Extreme methods won’t work for Saudi Arabia

opinion November 27, 2017 01:00

By The Yomiuri Shimbun
Asia News Network

Tumult in Saudi Arabia, the world’s largest exporter of crude oil, could make the Middle East situation more fluid and have a negative impact on the global economy.

Concerns about hurried reforms implemented by Saudi Crown Prince Mohammed bin Salman cannot be easily waved away.

An anti-corruption committee headed by the crown prince has targeted powerful princes and incumbent cabinet ministers in a sweeping crackdown. Prominent investor Prince Alwaleed bin Talal, National Guard chief Miteb bin Abdullah and Economy and Planning Minister Adel Fakieh reportedly were among those detained.

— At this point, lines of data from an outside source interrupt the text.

(** * xlwings bridge: operation dispatch and result normalisation

    A shallow embedding of [scripts/xlwings_bridge.py].  The spreadsheet
    application is an external collaborator: every call into it is an
    event answered by an oracle that may depend on everything that
    happened before.  Handlers are written in a small state-and-exception
    monad whose state is the log of host calls and the lines printed on
    standard output. *)

From Stdlib Require Import String List ZArith Bool Lia.
Import ListNotations.
Open Scope string_scope.
Open Scope list_scope.
Set Warnings "-register-all".

(** ** Python values

    Parameters arrive as decoded JSON, cell contents come back from the
    host, results are dictionaries: all of them are dynamically typed
    Python values.  [VObj] stands for any other scalar object (a float, a
    date): the handlers only ever test such an object for truth and for
    being a list. *)

Inductive value : Type :=
| VNone
| VBool (b : bool)
| VInt (z : Z)
| VStr (s : string)
| VList (items : list value)
| VDict (entries : list (string * value))
| VObj (nonzero : bool) (repr : string).

(** [bool(v)] *)
Definition truthy (v : value) : bool :=
  match v with
  | VNone => false
  | VBool b => b
  | VInt z => negb (Z.eqb z 0)
  | VStr s => negb (String.eqb s "")
  | VList items => match items with [] => false | _ :: _ => true end
  | VDict entries => match entries with [] => false | _ :: _ => true end
  | VObj nonzero _ => nonzero
  end.

(** [isinstance(v, list)] *)
Definition is_list (v : value) : bool :=
  match v with VList _ => true | _ => false end.

Fixpoint lookup (k : string) (entries : list (string * value)) : option value :=
  match entries with
  | [] => None
  | (k', v) :: rest => if String.eqb k k' then Some v else lookup k rest
  end.

(** [d.get(k)] on a value that is a dictionary *)
Definition dict_get (k : string) (d : value) : option value :=
  match d with VDict entries => lookup k entries | _ => None end.

(** ** Exceptions

    Every class below derives from Python's [Exception]; [exn_str] is what
    [str(e)] gives. *)

Inductive exn_class := HostError | TypeError | ImportError | ValueError.

Record exn := Exn { exn_cls : exn_class; exn_str : string }.

(** ** The host application

    Handles are opaque identifiers handed out by the host. *)

Definition app_handle := nat.
Definition book_handle := nat.
Definition sheet_handle := nat.
Definition range_handle := nat.
Definition macro_handle := nat.
Definition chart_handle := nat.

(** One constructor per automation call the script makes, indexed by the
    type of what the call returns. *)
Inductive call : Type -> Type :=
| AppNew : call app_handle                                   (* xw.App(visible=False) *)
| AppQuit (a : app_handle) : call unit                       (* app.quit() *)
| Book (path : value) : call book_handle                     (* xw.Book(file_path) *)
| BooksActive : call (option book_handle)                    (* xw.books.active *)
| SheetsItem (wb : book_handle) (key : value) : call sheet_handle   (* wb.sheets[sheet] *)
| SheetsActive (wb : book_handle) : call sheet_handle               (* wb.sheets.active *)
| Sheets (wb : book_handle) : call (list sheet_handle)              (* iterating wb.sheets *)
| SheetRange (ws : sheet_handle) (addr : value) : call range_handle (* ws.range(addr) *)
| UsedRange (ws : sheet_handle) : call (option range_handle)        (* ws.used_range, None when falsy *)
| RangeValue (r : range_handle) : call value                 (* rng.value *)
| RangeSetValue (r : range_handle) (v : value) : call unit   (* rng.value = data *)
| RowsCount (r : range_handle) : call Z                      (* rng.rows.count *)
| ColumnsCount (r : range_handle) : call Z                   (* rng.columns.count *)
| RangeAddress (r : range_handle) : call string              (* rng.address *)
| RangeLeft (r : range_handle) : call value                  (* rng.left *)
| RangeTop (r : range_handle) : call value                   (* rng.top *)
| BookName (wb : book_handle) : call string                  (* wb.name *)
| BookFullname (wb : book_handle) : call string              (* wb.fullname *)
| SheetName (ws : sheet_handle) : call string                (* ws.name *)
| BookSave (wb : book_handle) : call unit                    (* wb.save() *)
| BookClose (wb : book_handle) : call unit                   (* wb.close() *)
| BookMacro (wb : book_handle) (name : value) : call macro_handle   (* wb.macro(macro_name) *)
| MacroRun (m : macro_handle) (args : list value) : call value (* calling the macro *)
| ChartsAdd (ws : sheet_handle) (left top : value) : call chart_handle (* ws.charts.add(left=, top=) *)
| ChartSetSourceData (ch : chart_handle) (r : range_handle) : call unit
| ChartSetType (ch : chart_handle) (ct : string) : call unit (* chart.chart_type = ct *)
| ChartSetHasTitle (ch : chart_handle) (b : bool) : call unit (* chart.api.HasTitle = True *)
| ChartSetTitleText (ch : chart_handle) (t : value) : call unit. (* chart.api.ChartTitle.Text = title *)

(** A logged host call with its outcome: the exception it raised or the
    value it returned. *)
Inductive event : Type :=
| Ev {R : Type} (c : call R) (outcome : exn + R).
Definition planeOptions {num : Type} `{Number num} (threshold : option num)
    : VectorRepository.VectorSearchOptions num :=
  {| VectorRepository.queryVector := planeQuery;
     VectorRepository.limit := 10%Z;
     VectorRepository.threshold := threshold;
     VectorRepository.includeDistances := None |}.

(** A reranking service that is configured and down: every call
    rejects. *)
Definition rerankerDown {num : Type} : CohereReranker.Environment num :=
  {| CohereReranker.COHERE_API_KEY := Some "key";
     CohereReranker.importCohere := true;
     CohereReranker.rerankEndpoint := fun _ _ => Throw "503 Service Unavailable" |}.

(** A reranking service that scores the first document it is sent
    [1/10] and says nothing of the others. *)
Definition rerankerFirstOnly {num : Type} `{Number num} : CohereReranker.Environment num :=
  {| CohereReranker.COHERE_API_KEY := Some "key";
     CohereReranker.importCohere := true;
     CohereReranker.rerankEndpoint := fun _ _ =>
       Ok (Some {| CohereReranker.results :=
                     Some [ {| RerankItem.index := Some 0%Z;
                               RerankItem.relevanceScore := Some (ndecimal 1 10);
                               RerankItem.relevance_score := None |} ] |}) |}.

(** An embedding provider that embeds a text as the one-element vector
    of its length, and answers every request with the entries in
    reverse order. *)
Definition lengthEmbedding {num : Type} `{Number num} (text : string) : list num :=
  [nofZ (Z.of_nat (String.length text))].

Definition reversingProvider {num : Type} `{Number num} : EmbeddingService.Environment num :=
  {| EmbeddingService.OPENAI_API_KEY := Some "key";
     EmbeddingService.importOpenAI := true;
     EmbeddingService.embeddingsCreate := fun request _ =>
       Ok {| EmbeddingService.data :=
               rev (EmbeddingSpec.indexedFrom lengthEmbedding 0 (EmbeddingService.input request));
             EmbeddingService.total_tokens := nofZ 1 |};
     EmbeddingService.now := 0%Z |}.

(** A service configured for batches of two texts. *)
Definition batchesOfTwo {num : Type} : EmbeddingService.t num :=
  EmbeddingService.new
    (Some {| EmbeddingService.config_model := "";
             EmbeddingService.config_batchSize := 2%N;
             EmbeddingService.config_maxRetries := 0 |}).

(** An embedding provider that rejects the first two calls it gets and
    answers from the third on. *)
Definition flakyProvider {num : Type} `{Number num} : EmbeddingService.Environment num :=
  {| EmbeddingService.OPENAI_API_KEY := Some "key";
     EmbeddingService.importOpenAI := true;
     EmbeddingService.embeddingsCreate := fun request calls =>
       if (calls <? 2)%nat then Throw "429 Too Many Requests"
       else
         Ok {| EmbeddingService.data :=
                 EmbeddingSpec.indexedFrom lengthEmbedding 0 (EmbeddingService.input request);
               EmbeddingService.total_tokens := nofZ 1 |};
     EmbeddingService.now := 0%Z |}.

(** An embedding service with no API key: every call to the provider
    is preceded by an initialisation that throws. *)
Definition embeddingOffline {num : Type} : EmbeddingService.Environment num :=
  {| EmbeddingService.OPENAI_API_KEY := None;
     EmbeddingService.importOpenAI := true;
     EmbeddingService.embeddingsCreate := fun _ _ => Throw "unreachable";
     EmbeddingService.now := 0%Z |}.

(** A reranking service whose response has one entry, with a score and
    no index. *)
Definition rerankerNoIndex {num : Type} `{Number num} : CohereReranker.Environment num :=
  {| CohereReranker.COHERE_API_KEY := Some "key";
     CohereReranker.importCohere := true;
     CohereReranker.rerankEndpoint := fun _ _ =>
       Ok (Some {| CohereReranker.results :=
                     Some [ {| RerankItem.index := None;
                               RerankItem.relevanceScore := None;
                               RerankItem.relevance_score := Some (ndecimal 9 10) |} ] |}) |}.

(** A reranker with no API key. *)
Definition rerankerOffline {num : Type} : CohereReranker.Environment num :=
  {| CohereReranker.COHERE_API_KEY := None;
     CohereReranker.importCohere := true;
     CohereReranker.rerankEndpoint := fun _ _ => Throw "unreachable" |}.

The crown prince, who holds the real power in steering state affairs, is seeking to wean his nation off its oil dependence. He has launched reforms to attract investment from overseas and diversify Saudi Arabia’s economic structure. The exposure of alleged corruption seemingly aims to eliminate opposition elements and solidify the crown prince’s power base. A motive of seizing the assets of these princes and other officials and diverting them to government funds also can be glimpsed.

Expectations that oil-producing nations will extend their reduced production, combined with uncertainty over the situation in Saudi Arabia, briefly pushed up crude oil prices.

The direction of the reforms is correct, but it is highly possible the extreme method of suppressing criticism by force could invite political instability. Also, there will be little prospect of foreign companies starting operations in an unstable business environment.

In the diplomatic field, Saudi Arabia, as the leader of Sunni Muslim states, is attempting to roll back the growing influence Iran, the dominant Shiite Muslim state, has gained in Syria, Iraq and elsewhere. Saudi Arabia’s severing of diplomatic ties with Iran and Qatar is believed to have been orchestrated by the crown prince.

This sectarian struggle recently spilled over to Lebanon. Lebanese Prime Minister Saad al-Hariri announced his resignation while he was in Saudi Arabia. The crown prince seems to have pressured Hariri to step down after becoming exasperated by the growing threat posed by Hezbollah, a Lebanese militant group supported by Iran.

Lebanon is a mosaic society in which Sunnis, Shi’ites, Maronite Christians and other citizens live together. If the nation’s sectarian balance crumbles, there is a risk it could plunge into civil war. Riyadh and Tehran must wake up to the fact that interfering in Lebanon’s domestic politics will heighten tensions in the region.

It is disconcerting that US President Donald Trump has shown open hostility toward Iran and offered full support for Saudi Arabia. As a result, Trump seemingly has kindled the crown prince’s hard-line policy. The United States needs to play a constructive role to ensure stability in the Middle East.

Saudi Arabia supplies about 30 per cent of Japan’s crude oil imports by volume. In March, Prime Minister Shinzo Abe and visiting Saudi King Salman bin Abdulaziz signed an agreement to expand economic cooperation. Ensuring the Saudi reforms have a “soft landing” will be essential for securing Japan’s energy resources and strengthening bilateral relations.

For many years, Japan has maintained friendly ties with both Saudi Arabia and Iran. Japan will need to continue urging both sides to be wary of engaging in a battle for supremacy and alleviate their antagonism.